Streitig ist die körperschaftsteuerrechtliche Bewertung einer Anteilsübertragung. Das FG entschied dazu:
Die Vorschrift des § 8 Abs. 3 S. 4 KStG ist nicht nur auf verdeckte Einlagen von Kapitalgesellschaften als Gesellschafter anzuwenden, sondern auch, wenn es sich bei dem einbringenden Gesellschafter um eine natürliche Person handelt.
Gegenstand einer verdeckten Sacheinlage i.S.d. § 8 Abs. 3 S. 4 KStG können nicht nur Wirtschaftsgüter des Betriebsvermögens, sondern auch Wirtschaftsgüter des Privatvermögens sein, die im Falle einer Veräußerung zu Einkünften führen würden (hier: aus dem Privatvermögen des Gesellschafters eingelegte GmbH-Anteile).
Die Einbringung von Wirtschaftsgütern gegen Gewährung von Gesellschaftsrechten im Rahmen einer offenen Sacheinlage, deren Rechtsfolgen sich nach den vorrangigen §§ 20 ff. UmwStG bestimmen, ist von der verdeckten Einlage abzugrenzen. Die verdeckte Sacheinlage kann auch nicht mit Hilfe einer wirtschaftlichen Betrachtungsweise (§ 41 AO) in den Anwendungsbereich des § 20 UmwStG einbezogen werden. Insbesondere ist es grundsätzlich nicht möglich, eine Bargründung und eine kurz danach beurkundete Übertragung von Wirtschaftsgütern auf die neugegründete Gesellschaft wie eine Sacheinlage i.S.d. § 20 Abs. 1 UmwStG zu behandeln.

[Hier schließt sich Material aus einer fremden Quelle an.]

(* ===== verification/RulesSpec.v ===== *)
(** * What the rules engine promises

    Declarative descriptions of the decision, of the pattern kinds and of host normalisation, and
    the theorems that [Rules.v] implements them. *)
From stdpp Require Import base tactics option list numbers strings gmap.
From Stdlib Require Import ZArith Lia Ascii.
From S2P Require Import Prelude.
From S2P Require Import GoStrings.
From S2P Require Import GoRegexp.
From S2P Require Import GoNet.
From S2P Require Import ConfigData.
From S2P Require Import Rules.

(** ** Vocabulary *)

(** Some rule of the list matches. *)
Definition listed (l : list Rule) (h : string) : bool := existsb (fun r => matches r h) l.

(** The user's compiled rules; none for an anonymous or unknown user. *)
Definition rules_of (e : RulesEngine) (user : option User) : userRules :=
  default no_userRules (user ≫= (fun u => e_userRules e !! u_ID u)).

(** Whitelist mode: switched on globally or for the user, or implied by a whitelist entry. *)
Definition whitelist_mode (e : RulesEngine) (user : option User) : bool :=
  match user ≫= (fun u => (u,.) <$> e_userRules e !! u_ID u) with
  | Some (u, ur) =>
      e_globalWhitelistOnly e || u_WhitelistOnly u
      || nonempty (e_globalWhite e) || nonempty (ur_whitelist ur)
  | None => e_globalWhitelistOnly e || nonempty (e_globalWhite e)
  end.
Lemma enter_global_solo t cfg s :
  th_pc t = UserPassed \/ th_pc t = Start /\ th_user t = None ->
  th_gcap t = ps_MaxGlobalConns (c_Proxy cfg) ->
  let '((code, _), s') := enter_global cfg (th_user t) s in
  exists p, p = (if code =? 0 then Serving else Denied503) /\ rtc solo (t, s) (at_pc t p, s').
Proof.
  intros Hpc Hcap. unfold enter_global. rewrite <- Hcap.
  set (g := wrap_i32 (cn_global s + 1)).
  assert (solo (t, s) (at_pc t GlobalAdded, mkConns (cn_users s) g)) as H1.
  { unfold solo, thread_step; simpl. destruct Hpc as [->|[Hs Hu]]; [done|by rewrite Hs, Hu]. }
  assert (forall q, solo (at_pc t GlobalAdded, mkConns (cn_users s) g) q ->
            rtc solo (t, s) q) as H2 by (intros q Hq; eapply rtc_l, rtc_once, Hq; exact H1).
  destruct (over_global (th_gcap t) g) eqn:E; (eexists; split; [reflexivity|]).
  - simpl. destruct (th_user t) as [i|] eqn:Eu.
    + etrans; [apply H2; unfold solo, thread_step; simpl; by rewrite E|].
      eapply rtc_l; [unfold solo, thread_step; simpl; by rewrite Eu|].
      eapply rtc_once. unfold solo, thread_step; simpl. by rewrite Eu.
    + etrans; [apply H2; unfold solo, thread_step; simpl; by rewrite E|].
      eapply rtc_once. unfold solo, thread_step; simpl. by rewrite Eu.
  - apply H2. unfold solo, thread_step; simpl. by rewrite E.
Qed.

Lemma enter_global_code cfg uid s :
  (enter_global cfg uid s).1.1 = 0 \/ (enter_global cfg uid s).1.1 = 503.
Proof. unfold enter_global. destruct (over_global _ _); auto. Qed.
(** The hash with its side effect on the sessions: [u.TokenEpoch++]. *)
Definition set_password_hash (hash : string) (u : User) : User :=
  mkUser (u_ID u) (u_Username u) hash (u_Enabled u) (u_Role u) (u_WhitelistOnly u) (u_Whitelist u)
    (u_Blacklist u) (u_MaxConns u) (u_DailyTrafficMB u) (u_CreatedAt u) (u_LastUsedAt u) (u_Stats u)
    (wrap_i64 (u_TokenEpoch u + 1)).

(** The optional fields of the body, and the role when [role] is not empty. *)
Definition apply_body (role : string) (b : userBody) (u : User) : User :=
  mkUser (u_ID u) (u_Username u) (u_PasswordHash u)
    (default (u_Enabled u) (b_Enabled b)) (if negb (role =s? "") then role else u_Role u)
    (default (u_WhitelistOnly u) (b_WhitelistOnly b)) (default (u_Whitelist u) (b_Whitelist b))
    (default (u_Blacklist u) (b_Blacklist b)) (default (u_MaxConns u) (b_MaxConns b))
    (default (u_DailyTrafficMB u) (b_DailyTrafficMB b)) (u_CreatedAt u) (u_LastUsedAt u) (u_Stats u) (u_TokenEpoch u).

Definition create_user (u : User) : edit EditError := fun c =>
  if usernameTaken c (u_Username u) "" then (c, Some ErrDuplicateName)
  else (set_users (c_Users c ++ [u]) c, None).

Definition update_user (salt : option (list Z)) (uid : string) (b : userBody) : edit EditError := fun c =>
  match user_at uid c with
  | None => (c, Some ErrUserNotFound)
  | Some (i, u) =>
      let u1 := if negb (b_Username b =s? "") then set_username (b_Username b) u else u in
      let c1 := put_user i u1 c in
      if usernameTaken c1 (u_Username u1) uid then (c1, Some ErrDuplicateName)
      else
        let u2 := apply_body (b_Role b) b u1 in
        match (if b_Password b =s? "" then Some u2
               else match HashPassword salt (b_Password b) with
                    | Some hash => Some (set_password_hash hash u2)
                    | None => None
                    end) with
        | None => (put_user i u2 c, Some ErrNoRandom)
        | Some u3 =>
            let c3 := put_user i u3 c in
            if (negb (u_Role u3 =s? "admin") || negb (u_Enabled u3)) && (countEnabledAdmins c3 uid =? 0)
            then (c3, Some ErrLastAdmin) else (c3, None)
        end
  end.

Definition delete_user (uid : string) : edit EditError := fun c =>
  match user_at uid c with
  | None => (c, Some ErrUserNotFound)
  | Some (i, u) =>
      if (u_Role u =s? "admin") && u_Enabled u && (countEnabledAdmins c uid =? 0) then (c, Some ErrLastAdmin)
      else (set_users (take i (c_Users c) ++ drop (S i) (c_Users c)) c, None)
  end.

Definition change_password (hash uid : string) : edit EditError := fun c =>
  match user_at uid c with
  | None => (c, Some ErrUserNotFound)
  | Some (i, u) => (put_user i (set_password_hash hash u) c, None)
  end.
(* ===== verification/AdminSample.v ===== *)
(** * Concrete proxies and requests

    The values on which the witnesses about the admin port and the proxy port evaluate. *)
From stdpp Require Import base tactics option list numbers strings gmap.
From Stdlib Require Import ZArith Lia Ascii.
From S2P Require Import Prelude.
From S2P Require Import GoStrings.
From S2P Require Import ConfigData.
From S2P Require Import Codec.
From S2P Require Import ConfigCodec.
From S2P Require Import Limiter.
From S2P Require Import Password.
From S2P Require Import Store.
From S2P Require Import Traffic.
From S2P Require Import LogStore.
From S2P Require Import AuditTrail.
From S2P Require Import Session.
From S2P Require Import Conns.
From S2P Require Import Rules.
From S2P Require Import Server.

Module Demo.
#[local] Existing Instance plain_tables.

Definition day : Z := 86400 * Second.

(** Any address can be bound that the process itself does not hold. *)
Definition network : Network := mkNetwork (fun held a => negb (existsb (String.eqb a) held)) false.

Definition env : Env :=
  mkEnv day "1970-01-02T00:00:00Z" "1970-01-02" (mkFresh (Some [1; 2]) [171; 205] "1970-01-02T00:00:00Z")
    (Some [3; 4]) io_good log_io_good true log_io_good true network.

(** A hash that every password matches: no key derivation is needed to evaluate it. *)
Definition open_hash : string := "pbkdf2$10000$00$".

Definition user (uid name role : string) : User :=
  mkUser uid name open_hash true role false [] [] 1 0 "" "" zero_stats 1.

Definition root : User := user "u1" "root" "admin".
Definition bob : User := user "u2" "bob" "user".

Definition proxy_of (cfg : Config) : Proxy :=
  let s := rebuildIndex (mkStore cfg [proxy_listener] ∅ ∅ ∅ (mkDisk None None None)) in
  NewProxy s env None None true.

Definition proxy : Proxy := proxy_of (Sample.config [root; bob]).

(** [root:x] *)
Definition root_basic : string := "Basic cm9vdDp4".
(** [bob:x] *)
Definition bob_basic : string := "Basic Ym9iOng=".

Definition request (method path body : string) (headers : gmap string (list string)) : Request :=
  mkRequest method "admin.example:8080" "" "" path path false ∅ headers None "10.0.0.1:5000" false body.

Definition as_root (method path body : string) : Request :=
  request method path body {[ "Authorization" := [root_basic] ]}.

(** ** Proxied requests *)
Definition by_bob : gmap string (list string) := {[ "Proxy-Authorization" := [bob_basic] ]}.

Definition tunnel_to (host : string) (headers : gmap string (list string)) : Request :=
  mkRequest "CONNECT" host "" host "" "" false ∅ headers None "10.0.0.1:5000" false "".

Definition fetch (host : string) (headers : gmap string (list string)) : Request :=
  mkRequest "GET" host "http" host "/" "/" true ∅ headers None "10.0.0.1:5000" false "".
End Demo.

Ob eine verdeckte oder eine offene Einlage vorliegt, ist anhand der Umstände des Einzelfalls durch Auslegung der Einlagevereinbarungen zu ermitteln. Da es um gesellschaftsrechtliche Organisationsverträge geht, hat die Auslegung nach objektiven Gesichtspunkten zu erfolgen. Umstände, für die sich im Gesellschaftsvertrag keine hinreichenden Anhaltspunkte finden, können nicht berücksichtigt werden.
Eine verdeckte Einlage hat dann i.S.d. § 8 Abs. 3 S. 4 KStG "das Einkommen des Gesellschafters gemindert", wenn sie sich bei dem Gesellschafter steuermindernd ausgewirkt hat – wenn also das zu versteuernde Einkommen des Gesellschafters durch die verdeckte Einlage geringer ist, als es ohne sie gewesen wäre. Die Besteuerung auf der Ebene des Gesellschafters muss unterblieben sein und es darf aus formellen oder materiellen Gründen nicht mehr möglich sein, dies nachzuholen. Erfasst werden somit nicht nur diejenigen Fälle, in denen eine Besteuerung auf der Ebene des Gesellschafters aus materiell-rechtlichen Gründen nicht stattfinden konnte, sondern auch Fälle, in denen die Besteuerung auf der Ebene des Gesellschafters materiellrechtlich hätte stattfinden müssen, aber nicht stattgefunden hat. § 8 Abs. 3 S. 4 KStG ist also auch dann anzuwenden,
- wenn der Gesellschafter Geschäftsanteile an einer GmbH verdeckt in eine Kapitalgesellschaft eingelegt hat, anstatt sie offen zu veräußern und dafür den ihrem Wert entsprechenden Geldbetrag einzunehmen, und
- wenn beim einbringenden Gesellschafter die eigentlich gebotene Besteuerung nach § 17 Abs. 1 S. 2 EStG unterblieben ist und aus verfahrensrechtlichen Gründen nicht mehr nachgeholt werden kann.
Sind verdeckt eingelegte GmbH-Anteile bei einer Kapitalgesellschaft infolge der unrichtigen Annahme einer offenen Sacheinlage im Jahr der verdeckten Einlage nicht mit dem richtigen Wert bilanziert worden und können die Steuerbescheide für das Einlagejahr aus verfahrensrechtlichen Gründen nicht mehr geändert worden, ist die Bilanzierung der GmbH-Anteile im Wege der Bilanzberichtigung im ersten verfahrensrechtlich noch offenen Steuerjahr gewinnwirksam zu korrigieren.